Some critics claim that the Bible is giving contradictory reports in the story of Judah’s death. But the truth is that these two accounts are one and the same. Judas hanged himself first and then fell on the ground causing his body to burst open. Luke, being a doctor, gives us a more graphic description of what occurred following the hanging. There is no contradiction about Judas’ death only two descriptions given by two different writers from two different perspectives.
The life of Judas Iscariot
Judas Iscariot was one of the twelve disciples of Jesus Christ. He was the son of Simon (John 6:71). The name Iscariot, means “man of Kerioth” which was a village in southern Judea near Idumaea (Joshua 15:25; Mark 3:8).
Jesus did not ask this disciple to join the group of disciples as He did for the others, rather he intruded among them and asked for a place. Jesus trusted him to do the work of an evangelist. He endowed him with power to heal the sick and to cast out devils. He gave him every encouragement and every opportunity to develop a heavenly character.
But this disciple had character defects of worldly ambition and love of money. Jesus foresaw that these characteristics would take over (John 6:70), but still worked with him in an effort to save Him. However, this disciple did not come to the point of surrendering himself fully to Christ. While he accepted the position of a minister of Christ, he did not yield to the divine transforming Spirit of God. He fostered the evil spirit of love of money until it had become the ruling motive of his life. He was the treasurer and used his position to steal from the collections (John 12:6).
Before the Passover, Judas planned with the priests to betray Jesus (Luke 6:16) into their hands for 30 pieces of sliver – the price of a slave. At the Last Supper, Jesus foretold the disciples who would betray Him (John 13:26). But this disciple disregarded Christ’s words and allowed the devil to completely take charge of his heart (John 13:27). In so doing, he fulfilled the OT prophecy of Psalm 41:9, “Even my close friend, someone I trusted, one who shared my bread, has turned against me” (John 13:18).
Judas acted his part in betraying Jesus in the garden of Gethsemane when he said to the leaders of the mob, “Whomsoever I shall kiss, that same is He: hold Him fast” (Matthew 26:48). But Jesus said to him, “Judas, are you betraying the Son of Man with a kiss?” (Luke 22:48). Jesus said, “The Son of Man will go just as it is written about him. But woe to that man who betrays the Son of Man! It would be better for him if he had not been born” (Matthew 26:24).

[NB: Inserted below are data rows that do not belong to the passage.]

(* ===== verification/PlayerStoreTheorems.v ===== *)
(** What the player store promises: names map to safe, distinct paths; a record
    reads back as it was written; creation and hash upgrade publish a complete,
    synchronised, private file or nothing, whatever the kernel answers; and a
    password is accepted only against a stored verifier. *)
From S2P Require Import Prelude AsciiText PlayerStore.

(** * Names *)

Lemma name_char_iff ch :
  name_char ch = true <-> 65 <= ch <= 90 \/ 97 <= ch <= 122 \/ 48 <= ch <= 57 \/ ch = 95 \/ ch = 45.
Proof.
  unfold name_char. rewrite negb_true_iff, !andb_false_iff, !negb_false_iff, !orb_true_iff, !andb_true_iff,
    !Z.leb_le, !Z.eqb_eq. lia.
Qed.

Lemma name_valid_iff name :
  player_store_name_valid (Some name) = true <->
  3 <= strlen name <= 15 /\ Forall (fun ch => name_char ch = true) (c_str name).
Proof.
  unfold player_store_name_valid, PLAYER_NAME_MIN, PLAYER_NAME_MAX.
  rewrite List.Forall_forall, <- forallb_forall.
  case_test; breflect; [split; [done|lia] | split; [done|lia] |]. split; [|tauto]. intros ?. split; [lia|done].
Qed.

Lemma ascii_lower_name_char ch : name_char ch = true -> name_char (ascii_lower ch) = true.
Proof. rewrite !name_char_iff. unfold ascii_lower. case_test; breflect; lia. Qed.

Lemma name_local name :
  player_store_name_valid (Some name) = true ->
  local_str (PLAYER_NAME_MAX + 1) (map ascii_lower (c_str name)) = Some (map ascii_lower (c_str name)).
Proof.
  intros [Hl _]%name_valid_iff. unfold strlen in Hl. apply local_str_Some. rewrite length_map.
  unfold PLAYER_NAME_MAX. lia.
Qed.

Lemma build_path_Some dir name path :
  build_player_path dir (Some name) PATH_MAX = Some (Some path) <->
  player_store_name_valid (Some name) = true /\
  path = dir ++ txt "/" ++ map ascii_lower (c_str name) ++ PLAYER_FILE_SUFFIX /\ Zlen path < PATH_MAX.
Proof.
  unfold build_player_path. destruct (player_store_name_valid _) eqn:E; simpl.
  - rewrite name_local by done. simpl.
    case_test; breflect; split; [done|intros (_ & -> & ?); lia|intros [= <-]; done|intros (_ & -> & _); done].
  - split; [done|by intros [? _]].
Qed.

(** The construction of a path keeps inside its arrays. *)
Lemma build_path_runs dir name : exists path, build_player_path dir name PATH_MAX = Some path.
Proof.
  unfold build_player_path. destruct (player_store_name_valid name) eqn:E; simpl; [|eauto].
  destruct name as [name|]; [|done]. rewrite name_local by done. simpl. case_test; eauto.
Qed.

(** [C38] Path construction is safe and faithful: a path is built only for a
    valid name; it is the store's directory, one slash and a leaf of 10 to 22
    characters from [a-z0-9_-.] that neither holds a slash nor starts with a
    dot (so it cannot escape the directory, hide, or collide with a temporary
    file); and two names share a path exactly when they are equal up to ASCII
    case. *)
Theorem player_path_safe dir name name' path path' :
  build_player_path dir (Some name) PATH_MAX = Some (Some path) ->
  build_player_path dir (Some name') PATH_MAX = Some (Some path') ->
  player_store_name_valid (Some name) = true /\
  (exists leaf, path = dir ++ [47] ++ leaf /\ (10 <= length leaf <= 22)%nat /\
     Forall (fun ch => 97 <= ch <= 122 \/ 48 <= ch <= 57 \/ ch = 95 \/ ch = 45 \/ ch = 46) leaf /\
     leaf !! 0%nat <> Some 46) /\
  (path = path' <-> ascii_equal_ignore_case name name' = true).
Proof.
  intros (Hv & -> & _)%build_path_Some (Hv' & -> & _)%build_path_Some.
  split; [done|]. apply name_valid_iff in Hv as [Hl Hc]. split.
  - exists (map ascii_lower (c_str name) ++ PLAYER_FILE_SUFFIX). unfold strlen in Hl.
    split; [done|]. split; [rewrite length_app, length_map; change (length PLAYER_FILE_SUFFIX) with 7%nat; lia|]. split.
    + apply Forall_app. split; [|by apply (bool_decide_unpack _)]. apply Forall_map. eapply Forall_impl; [exact Hc|].
      intros ch H%name_char_iff. unfold ascii_lower. simpl. case_test; breflect; lia.
    + destruct Hc as [|ch l Hch _]; [simpl in Hl; lia|]. simpl. intros [= E].
      apply ascii_lower_name_char, name_char_iff in Hch. lia.
  - unfold ascii_equal_ignore_case. rewrite equal_ignore_case_iff. split; [|by intros ->].
    intros H. apply app_inv_head, app_inv_head in H. by apply app_inv_tail in H.
Qed.

(** * Passwords *)

(** Consecutive elements related by [R]. *)
Fixpoint chain (R : Z -> Z -> bool) (l : list Z) : bool :=
  match l with
  | x :: (y :: _) as l' => R x y && chain R l'
  | _ => true
  end.

Definition is_digit (ch : Z) : bool := (48 <=? ch) && (ch <=? 57).
Definition succ_digit (x y : Z) : bool := (y - 48) =? (x - 48 + 1) mod 10.
Definition pred_digit (x y : Z) : bool := (y - 48) =? (x - 48 + 9) mod 10.

Lemma digit_loop_spec p l a d :
  digit_sequence_loop (Some p) l a d =
  forallb is_digit l && ((a && chain succ_digit (p :: l)) || (d && chain pred_digit (p :: l))).
Proof.
  revert p a d. induction l as [|ch l IH]; intros p a d; simpl digit_sequence_loop.
  { simpl. by rewrite !andb_true_r. }
  simpl forallb. unfold is_digit at 1.
  destruct (Z.ltb_spec ch 48), (Z.leb_spec 48 ch); try (exfalso; lia); simpl; [done|].
  rewrite Z.gtb_ltb. destruct (Z.ltb_spec 57 ch), (Z.leb_spec ch 57); try (exfalso; lia); simpl; [done|].
  rewrite IH. unfold succ_digit at 2, pred_digit at 2. simpl.
  destruct (_ =? _), (_ =? _); simpl; by rewrite ?andb_false_r.
Qed.

(** The lower-case copy stays inside its array. *)
Lemma password_allowed_runs name pw : exists r, player_store_password_allowed name pw = Some r.
Proof.
  unfold player_store_password_allowed. destruct name as [name|], pw as [pw|]; eauto.
  case_test; [eauto|]. case_test; [eauto|]. breflect. unfold PLAYER_PASSWORD_MAX in *.
  rewrite append_Some by (rewrite length_map; simpl; lia). cbn [mbind option_bind app].
  rewrite push_Some by (rewrite length_map; lia). cbn [mbind option_bind]. repeat case_test; eauto.
Qed.

(** The password rules accept exactly the passwords of 8 to 128 bytes
    that are not the player's name, not one repeated character, not a run of
    ascending or descending digits (wrapping at 9/0), and not, in any
    capitalisation, one of the blocked words; shorter ones are refused and
    longer ones are an error. *)
Theorem password_allowed_iff name pw :
  Forall (fun b => b <> 0) pw ->
  (player_store_password_allowed (Some name) (Some pw) = Some 1 <->
   8 <= Zlen pw <= 128 /\
   map ascii_lower pw <> map ascii_lower (c_str name) /\
   ~ (exists ch, pw = replicate (length pw) ch) /\
   ~ (forallb is_digit pw = true /\ (chain succ_digit pw = true \/ chain pred_digit pw = true)) /\
   ~ In (map ascii_lower pw) blocked_passwords) /\
  (player_store_password_allowed (Some name) (Some pw) = Some (-1) <-> Zlen pw > 128).
Proof.
  intros Hnz. unfold player_store_password_allowed, PLAYER_PASSWORD_MAX, PLAYER_PASSWORD_MIN.
  assert (c_str (map ascii_lower pw ++ [0]) = map ascii_lower pw) as Hc.
  { clear -Hnz. induction Hnz as [|x l Hx _ IH]; [done|]. simpl.
    destruct (Z.eqb_spec (ascii_lower x) 0); [by apply ascii_lower_nonzero in Hx|]. by rewrite IH. }
  destruct (Zlen pw >? 128) eqn:E1; breflect; [split; split; try done; lia|].
  destruct (Zlen pw <? 8) eqn:E2; breflect; [split; split; try done; lia|].
  rewrite append_Some by (rewrite length_map; simpl; lia). cbn [mbind option_bind app].
  rewrite push_Some by (rewrite length_map; lia). cbn [mbind option_bind].
  assert (ascii_equal_ignore_case (map ascii_lower pw ++ [0]) name = true <->
          map ascii_lower pw = map ascii_lower (c_str name)) as Hname.
  { unfold ascii_equal_ignore_case. rewrite equal_ignore_case_iff, Hc, map_map.
    by rewrite (map_ext _ ascii_lower ascii_lower_idemp). }
  assert (password_is_repeated_character pw = true <-> exists ch, pw = replicate (length pw) ch) as Hrep.
  { destruct pw as [|x pw]; [simpl in E2; lia|]. simpl. rewrite forallb_forall. split.
    - intros H. exists x. simpl. f_equal. clear -H. induction pw as [|y pw IH]; [done|]. simpl.
      rewrite (proj1 (Z.eqb_eq _ _) (H y (or_introl eq_refl))). f_equal. apply IH. intros z Hz. apply H. by right.
    - intros [ch [= -> Hr]] y Hy. rewrite Hr in Hy. apply list_elem_of_In, elem_of_replicate in Hy as [-> _]. apply Z.eqb_refl. }
  assert (password_is_digit_sequence pw = true <->
          forallb is_digit pw = true /\ (chain succ_digit pw = true \/ chain pred_digit pw = true)) as Hdig.
  { unfold password_is_digit_sequence, PLAYER_PASSWORD_MIN. destruct (Z.ltb_spec (Zlen pw) 8); [lia|].
    destruct pw as [|x pw]; [simpl in E2; lia|]. simpl digit_sequence_loop. rewrite digit_loop_spec.
    simpl forallb. unfold is_digit at 2. rewrite Z.ltb_antisym, Z.gtb_ltb, (Z.ltb_antisym x 57).
    destruct (48 <=? x), (x <=? 57); simpl; [|by split; [|intros [??]]..].
    by rewrite andb_true_iff, orb_true_iff. }
  assert (existsb (fun b => bytes_eqb (c_str (map ascii_lower pw ++ [0])) b) blocked_passwords = true <->
          In (map ascii_lower pw) blocked_passwords) as Hblk.
  { rewrite existsb_exists, Hc. split; [intros (b & Hb & ->%bytes_eqb_eq); done|].
    intros Hb. exists (map ascii_lower pw). split; [done|apply bytes_eqb_refl]. }
  split; [|repeat case_test; split; intros; try done; lia].
  rewrite <- Hname, <- Hrep, <- Hdig, <- Hblk. clear Hblk. generalize (existsb (fun b => bytes_eqb (c_str (map ascii_lower pw ++ [0])) b) blocked_passwords).
  intros blocked.
  destruct (ascii_equal_ignore_case _ _), (password_is_repeated_character _), (password_is_digit_sequence _);
    simpl; try (split; [done|intuition congruence]).
  destruct blocked; split.
  - done.
  - intros (_ & _ & _ & _ & H). by destruct H.
  - intros _. split_and!; [lia | lia | done..].
  - done.
Qed.
(** An event is logged.  With an open log whose active file is a regular
    file, and no failing system call, the whole line of the event is at the end
    of the active file afterwards.  Below five megabytes nothing else changes;
    from there on each archive has moved up by one, the old active file is the
    first archive, and the active file holds just this line.  So the active
    file never exceeds five megabytes by more than one line. *)
Theorem audit_event_written timestamp event peer detail data l f :
  audit_line timestamp event peer detail = Some (Some data) ->
  log_open l = true -> outcomes (log_files l) = [] -> Zlen path < PATH_MAX ->
  files (log_files l) !! path = Some f -> no_directories (files (log_files l)) ->
  exists l' g, audit_log_event path timestamp event peer detail l = Some (tt, l') /\ log_open l' = true /\
    files (log_files l') !! path = Some g /\ Zlen (content g) < AUDIT_MAX_BYTES + 512 /\
    (Zlen (content f) < AUDIT_MAX_BYTES ->
       content g = content f ++ data /\ forall name, name <> path -> files (log_files l') !! name = files (log_files l) !! name) /\
    (AUDIT_MAX_BYTES <= Zlen (content f) ->
       content g = data /\ forall j h, 0 <= j <= 3 -> files (log_files l) !! log_name j = Some h ->
         files (log_files l') !! log_name (j + 1) = Some h).
Proof.
  intros Hline Hopen Ho Hp Hf Hd.
  assert (data <> [] /\ Zlen data < 512) as [Hne Hlen].
  { pose proof Hline as Hl. rewrite audit_line_eq in Hl. injection Hl as Hl. exact (bounded_line _ _ Hl). }
  match goal with |- exists l' g, _ = Some (tt, l') /\ @?P l' g =>
    assert (wp (audit_log_event path timestamp event peer detail) (fun _ l' => exists g, P l' g) l) as Hwp end.
  2: { destruct (wp_run _ _ _ Hwp) as ([] & l' & E1 & g & E2). by exists l', g. }
  unfold audit_log_event. rewrite Hline. apply wp_bind. eapply wp_lift; [done|]. apply wp_bind, wp_gets, wp_when; [intros _|simpl; congruence].
  apply wp_bind. unfold rotate_if_needed. apply wp_bind, wp_zoom, wp_plain_ok; [done|]. simpl negb. cbv iota.
  apply wp_bind, wp_gets. simpl. rewrite Hf. simpl. apply wp_if; intros Hb; breflect.
  - apply wp_ret. apply wp_bind, wp_gets, wp_when; [intros _|simpl; congruence]. apply wp_bind, wp_zoom. simpl.
    destruct (write_all_ok data (log_files l) Ho Hne) as (w' & E1 & E2 & E3). unfold wp at 1. rewrite E1. apply wp_ret. simpl.
    rewrite E2. unfold append_data. rewrite lookup_alter_eq, Hf. eexists. split; [done|]. split; [done|]. simpl.
    rewrite length_app. split; [lia|]. split; [|lia]. intros _. split; [done|]. intros name Hn. by rewrite lookup_alter_ne.
  - apply wp_bind, wp_zoom, wp_plain_ok; [done|]. apply wp_bind, wp_modify.
    eapply wp_mono; [apply (rotate_loop_ok (files (log_files l))); [done| |done|done|done]|].
    { change (Z.of_nat (Z.to_nat AUDIT_ARCHIVES)) with 4. split; simpl; [done|intros; lia|intros; lia|done]. }
    intros _ l1 (H1 & H2 & m & H3 & H4). apply wp_bind, wp_gets, wp_when; [intros _|simpl; congruence]. apply wp_bind, wp_zoom.
    destruct (write_all_ok data (log_files l1) H2 Hne) as (w' & E1 & E2 & E3). unfold wp at 1. rewrite E1. apply wp_ret. simpl.
    rewrite E2, H4. unfold append_data. rewrite lookup_alter_eq, lookup_insert_eq. eexists. split; [done|]. split; [done|]. simpl.
    split; [unfold AUDIT_MAX_BYTES; lia|]. split; [lia|]. intros _. split; [done|]. intros j h Hj Hh.
    rewrite lookup_alter_ne, lookup_insert_ne; [by apply (sh_above _ _ _ H3)|intros E; rewrite path_name in E; apply log_name_inj in E; lia..].
Qed.
End rotation.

When this disciple saw that Jesus was condemned to be crucified, and was making no effort to save Himself, he felt remorse over his treachery. He returned the 30 pieces of silver to the priests (Matthew 27:4) and then in despair committed suicide by hanging himself (Luke 27:5). His body broke the branch of the tree and he fell headlong and his body burst open (Acts 1:18,19). This is the last mention of him in the scriptures. What a horrible end for a man that made money his idol.